Second, we need to place more emphasis on increasing the “quality” of the relationship. In other words, pairing two individuals up does not guarantee that it will be beneficial to both sides. People need to focus on establishing a satisfactory, positive match between the individuals. Finally, we must recognize that not everyone wants to receive peer support. Some people with disabilities prefer to interact with those who are non-disabled. For those people, interacting with those who live with disabilities can, sometimes, immerse them in a negative emotional states.

What can I do, as a person with a disability?
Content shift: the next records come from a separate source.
(** [Sample.events] with the timestamps as text. *)
Definition events_text : DataFrame :=
  [ ("subject_id", Sample.ints [1; 1; 2]);
    ("timestamp", mkSeries Utf8 [VStr "01/01/1970 00:00"; VStr "01/01/1970 05:00";
                                 VStr "01/01/1970 00:00"]);
    ("is_admission", Sample.ints [1; 0; 1]);
    ("is_death", Sample.ints [0; 1; 0]) ]%Z.

(** A tree with siblings: the root has the children gap and prior, and gap
    has the child target. *)
Definition tree_siblings : Node :=
  mkNode "trigger" [mkNode "gap" [mkNode "target" []]; mkNode "prior" []].

(** What the engine returns for it; the columns are in no particular
    order and one of them is not asked for. *)
Definition engine_result_siblings : DataFrame :=
  [ ("prior/window_summary", Sample.summaries [Sample.summary 0 0; Sample.summary 0 0]);
    ("timestamp", Sample.times [0; 0]);
    ("subject_id", Sample.ints [1; 2]);
    ("gap/timestamp", Sample.times [2 * Sample.hour; 2 * Sample.hour]);
    ("scratch", Sample.ints [7; 7]);
    ("prior/timestamp", Sample.times [- Sample.hour; - Sample.hour]);
    ("target/window_summary", Sample.summaries [Sample.summary 0 1; Sample.summary 0 0]);
    ("gap/window_summary", Sample.summaries [Sample.summary 1 0; Sample.summary 1 0]);
    ("target/timestamp", Sample.times [10 * Sample.hour; 10 * Sample.hour]) ]%Z.

Definition env_siblings : Env :=
  mkEnv Sample.no_dataset (fun _ => Ok Sample.cfg) (fun _ df _ => Ok df)
        (fun _ => Ok tree_siblings) (fun _ _ _ _ _ => Ok engine_result_siblings)
        Sample.no_parser.

Definition expected_siblings : DataFrame :=
  [ ("subject_id", Sample.ints [1; 2]);
    ("trigger/timestamp", Sample.times [0; 0]);
    ("gap/timestamp", Sample.times [2 * Sample.hour; 2 * Sample.hour]);
    ("target/timestamp", Sample.times [10 * Sample.hour; 10 * Sample.hour]);
    ("prior/timestamp", Sample.times [- Sample.hour; - Sample.hour]);
    ("gap/window_summary", Sample.summaries [Sample.summary 1 0; Sample.summary 1 0]);
    ("target/window_summary", Sample.summaries [Sample.summary 0 1; Sample.summary 0 0]);
    ("prior/window_summary", Sample.summaries [Sample.summary 0 0; Sample.summary 0 0]);
    ("label", Sample.ints [1; 0]) ]%Z.

(** Two conditions, the same as [Sample.cfg_includes], with a [start] that
    is not read. *)
Definition cfg_includes_and_start : Config :=
  mkConfig [ ("trigger",
              Sample.window (Some "death")
                [mkInclude "admission"; mkInclude "icu"] None) ].

End Edge.

(** * Properties *)

Lemma outcome_bind {A B} (m : M A) (f : A -> M B) :
  outcome (bind m f) = rbind (outcome m) (fun a => outcome (f a)).
Proof.
  unfold outcome, bind. destruct (snd m); reflexivity.
Qed.

Lemma outcome_lift {A} (r : result A) : outcome (lift r) = r.
Proof. reflexivity. Qed.

Lemma outcome_when_print (b : bool) (msg : LogMsg) :
  outcome (when b (print msg)) = Ok tt.
Proof. destruct b; reflexivity. Qed.

Lemma query_task_outcome env cfg_path data verbose :
  outcome (query_task env cfg_path data verbose) =
  (d0 <- load_data env data ;;
   d1 <- parse_timestamp env d0 ;;
   _ <- check_data d1 ;;
   cfg <- load_config env cfg_path ;;
   d2 <- try_generate env cfg d1 verbose ;;
   tree <- build_tree_from_config env cfg ;;
   anchors <- outcome (initial_anchors env verbose cfg d2) ;;
   res <- query_subtree env tree anchors d2 0%Z verbose ;;
   res' <- assemble env tree res ;;
   add_label env cfg res')%res.
Proof.
  unfold query_task.
  repeat (rewrite outcome_bind; rewrite ?outcome_lift, ?outcome_when_print;
          match goal with
          | |- rbind ?r _ = rbind ?r _ => destruct r; simpl; [ | reflexivity ]
          | |- rbind (Ok tt) _ = _ => simpl
          end).
  reflexivity.
Qed.

(** ** Lists, columns and frames *)

Lemma mem_true_iff k l : mem k l = true <-> In k l.
Proof.
  unfold mem. rewrite existsb_exists. split.
  - intros [x [Hin Heq]]. apply String.eqb_eq in Heq. now subst.
  - intros Hin. exists k. split; [assumption | apply String.eqb_refl].
Qed.

Lemma mem_false_iff k l : mem k l = false <-> ~ In k l.
Proof.
  rewrite <- mem_true_iff. destruct (mem k l); split; congruence.
Qed.

Lemma assoc_mem {A} k (l : list (string * A)) :
  mem k (map fst l) = true <-> exists a, assoc k l = Some a.
Proof.
  induction l as [| [k' a] l IH]; simpl.
  - split; [discriminate | intros [a H]; discriminate].
  - destruct (String.eqb k k'); simpl.
    + split; [eauto | reflexivity].
    + exact IH.
Qed.

Lemma get_column_Ok df name s :
  get_column df name = Ok s <-> assoc name df = Some s.
Proof.
  unfold get_column. destruct (assoc name df); split; congruence.
Qed.

Lemma get_column_mem df name s :
  get_column df name = Ok s -> mem name (columns df) = true.
Proof.
  intros H. apply get_column_Ok in H. apply assoc_mem. eauto.
Qed.

Lemma get_column_missing df name :
  mem name (columns df) = false -> get_column df name = Err (ColumnNotFoundError name).
Proof.
  intros H. unfold get_column. destruct (assoc name df) eqn:E; [ | reflexivity ].
  assert (mem name (columns df) = true) by (apply assoc_mem; eauto). congruence.
Qed.

Lemma mapM_length {A B} (f : A -> result B) l l' :
  mapM f l = Ok l' -> List.length l' = List.length l.
Proof.
  revert l'. induction l as [| a l IH]; simpl; intros l' H.
  - injection H as <-. reflexivity.
  - destruct (f a); simpl in H; [ | discriminate ].
    destruct (mapM f l); simpl in H; [ | discriminate ].
    injection H as <-. simpl. f_equal. now apply IH.
Qed.

Lemma columns_replace_column c df :
  mem (fst c) (columns df) = true -> columns (replace_column c df) = columns df.
Proof.
  induction df as [| d df IH]; simpl; intros H; [ discriminate | ].
  destruct (String.eqb (fst c) (fst d)) eqn:E; simpl.
  - apply String.eqb_eq in E. now rewrite E.
  - f_equal. apply IH. exact H.
Qed.

Lemma assoc_replace_column_other c df k :
  k <> fst c -> assoc k (replace_column c df) = assoc k df.
Proof.
  intros Hk. induction df as [| [k' s'] df IH]; simpl; [ reflexivity | ].
  destruct (String.eqb (fst c) k') eqn:E.
  - apply String.eqb_eq in E. destruct c as [kc sc]. simpl in *. subst k'.
    apply String.eqb_neq in Hk. now rewrite Hk.
  - simpl. destruct (String.eqb k k'); [ reflexivity | exact IH ].
Qed.

Lemma assoc_replace_column_same c df :
  mem (fst c) (columns df) = true -> assoc (fst c) (replace_column c df) = Some (snd c).
Proof.
  induction df as [| [k' s'] df IH]; simpl; intros H; [ discriminate | ].
  destruct (String.eqb (fst c) k') eqn:E; simpl.
  - destruct c as [kc sc]. simpl. now rewrite String.eqb_refl.
  - rewrite E. apply IH. exact H.
Qed.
  • Trying to normalize the feeling of loneliness might be the first step. It is very common and normal to experience loneliness, not only for those with disabilities, but also for those who are non-disabled.
  • Expressing your needs with someone who is going through or has gone through a similar life situation can be helpful. Taking this action does not mean a person is incapable or dependent. Rather, it represents that this person is stepping towards a greater level of independence – “interdependence.”
  • The Covid pandemic may hinder us to connect with others. We can take advantage of the Internet in order to stay connected and supportive.
  • Sharing your stories with your peers or just being an active listener are approaches to start the relationship. While we help others, we also end up helping ourselves a lot more too.

References

Emerson, E., Fortune, N., Llewellyn, G., & Stancliffe, R. (2020). Loneliness, social support, social isolation and wellbeing among working age adults with and without disability: Cross sectional study. Disability and Health Journal. https://doi.org/10.1016/j.dhjo.2020.100965

Noreau, L., Noonan, V. K., Cobb, J., Leblond, J., & Dumont, F. S. (2014). Spinal cord injury community survey: A national, comprehensive study to portray the lives of canadians with spinal cord injury. Topics in Spinal Cord Injury Rehabilitation, 20(4), 249–264. https://doi.org/10.1310/sci2004-249

Oliver, M. (2013). The social model of disability: Thirty years on. Disability & Society, 28(7), 1024–1026. https://doi.org/10.1080/09687599.2013.818773

Veith, E. M., Sherman, J. E., Pellino, T. A., & Yasui, N. Y. (2006). Qualitative analysis of the peer-mentoring relationship among individuals with spinal cord injury. Rehabilitation Psychology, 51(4), 289–298. https://doi.org/10.1037/0090-5550.51.4.289

Vickers, M. H. (Margaret H. (2014). Dark times for workers with disability: Shame experiences for workers with multiple sclerosis (MS) : a creative non-fiction, collective case study. International Journal of Organization Theory and Behavior, 89–120.